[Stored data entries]
________
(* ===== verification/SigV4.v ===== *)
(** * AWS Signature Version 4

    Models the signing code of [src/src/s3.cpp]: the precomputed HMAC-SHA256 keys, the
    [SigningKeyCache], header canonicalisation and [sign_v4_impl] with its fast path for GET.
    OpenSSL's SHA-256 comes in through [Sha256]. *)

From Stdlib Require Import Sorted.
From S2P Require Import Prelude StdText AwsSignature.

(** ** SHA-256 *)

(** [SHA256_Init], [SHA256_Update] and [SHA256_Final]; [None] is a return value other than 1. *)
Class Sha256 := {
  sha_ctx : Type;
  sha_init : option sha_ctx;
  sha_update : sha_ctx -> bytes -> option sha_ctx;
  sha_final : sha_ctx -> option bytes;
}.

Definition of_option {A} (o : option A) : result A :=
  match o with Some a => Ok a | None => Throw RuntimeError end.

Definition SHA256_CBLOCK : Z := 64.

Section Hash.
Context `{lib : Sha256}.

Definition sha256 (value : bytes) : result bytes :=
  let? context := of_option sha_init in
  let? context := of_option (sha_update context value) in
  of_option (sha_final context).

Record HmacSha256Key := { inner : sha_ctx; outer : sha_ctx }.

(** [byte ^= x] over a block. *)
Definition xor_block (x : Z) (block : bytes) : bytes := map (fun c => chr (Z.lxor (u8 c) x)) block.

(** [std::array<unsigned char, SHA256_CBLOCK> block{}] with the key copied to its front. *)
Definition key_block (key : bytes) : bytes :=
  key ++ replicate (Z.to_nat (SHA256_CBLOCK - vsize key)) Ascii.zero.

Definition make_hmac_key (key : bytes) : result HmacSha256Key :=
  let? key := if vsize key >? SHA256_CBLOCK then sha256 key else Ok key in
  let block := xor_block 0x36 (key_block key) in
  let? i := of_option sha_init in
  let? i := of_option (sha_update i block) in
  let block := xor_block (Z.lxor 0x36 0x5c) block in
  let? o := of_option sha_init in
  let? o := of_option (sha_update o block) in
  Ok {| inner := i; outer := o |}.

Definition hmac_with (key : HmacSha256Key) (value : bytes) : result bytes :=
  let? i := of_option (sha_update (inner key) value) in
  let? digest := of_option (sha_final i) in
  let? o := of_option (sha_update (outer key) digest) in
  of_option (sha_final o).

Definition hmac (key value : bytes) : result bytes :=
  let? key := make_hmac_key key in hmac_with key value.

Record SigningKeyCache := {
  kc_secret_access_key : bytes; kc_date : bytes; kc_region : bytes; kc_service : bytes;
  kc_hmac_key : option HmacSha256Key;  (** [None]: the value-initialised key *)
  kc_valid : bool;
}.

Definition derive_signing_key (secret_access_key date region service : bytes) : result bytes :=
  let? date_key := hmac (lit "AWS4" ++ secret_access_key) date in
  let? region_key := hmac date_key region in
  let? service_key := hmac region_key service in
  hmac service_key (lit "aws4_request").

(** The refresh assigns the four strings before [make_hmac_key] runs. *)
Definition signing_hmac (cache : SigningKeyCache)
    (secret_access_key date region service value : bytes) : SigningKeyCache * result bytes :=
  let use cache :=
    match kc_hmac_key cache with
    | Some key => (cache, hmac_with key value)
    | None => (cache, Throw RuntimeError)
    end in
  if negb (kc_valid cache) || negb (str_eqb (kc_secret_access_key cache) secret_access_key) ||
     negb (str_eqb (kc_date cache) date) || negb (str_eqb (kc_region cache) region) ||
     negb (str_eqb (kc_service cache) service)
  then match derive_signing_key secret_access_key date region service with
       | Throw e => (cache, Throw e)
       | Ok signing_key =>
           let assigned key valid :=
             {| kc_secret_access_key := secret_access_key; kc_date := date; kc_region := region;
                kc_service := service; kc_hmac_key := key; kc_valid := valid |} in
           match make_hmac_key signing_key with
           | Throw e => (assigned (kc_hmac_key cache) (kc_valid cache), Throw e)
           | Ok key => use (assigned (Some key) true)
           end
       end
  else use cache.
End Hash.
________
WHAT THE TASK REQUIRES
Print the line containing "(cache, Throw e)", then every line after it through the last line of the records, each exactly as written; nothing else belongs in the answer.

ANSWER SPACE
       | Throw e => (cache, Throw e)
       | Ok signing_key =>
           let assigned key valid :=
             {| kc_secret_access_key := secret_access_key; kc_date := date; kc_region := region;
                kc_service := service; kc_hmac_key := key; kc_valid := valid |} in
           match make_hmac_key signing_key with
           | Throw e => (assigned (kc_hmac_key cache) (kc_valid cache), Throw e)
           | Ok key => use (assigned (Some key) true)
           end
       end
  else use cache.
End Hash.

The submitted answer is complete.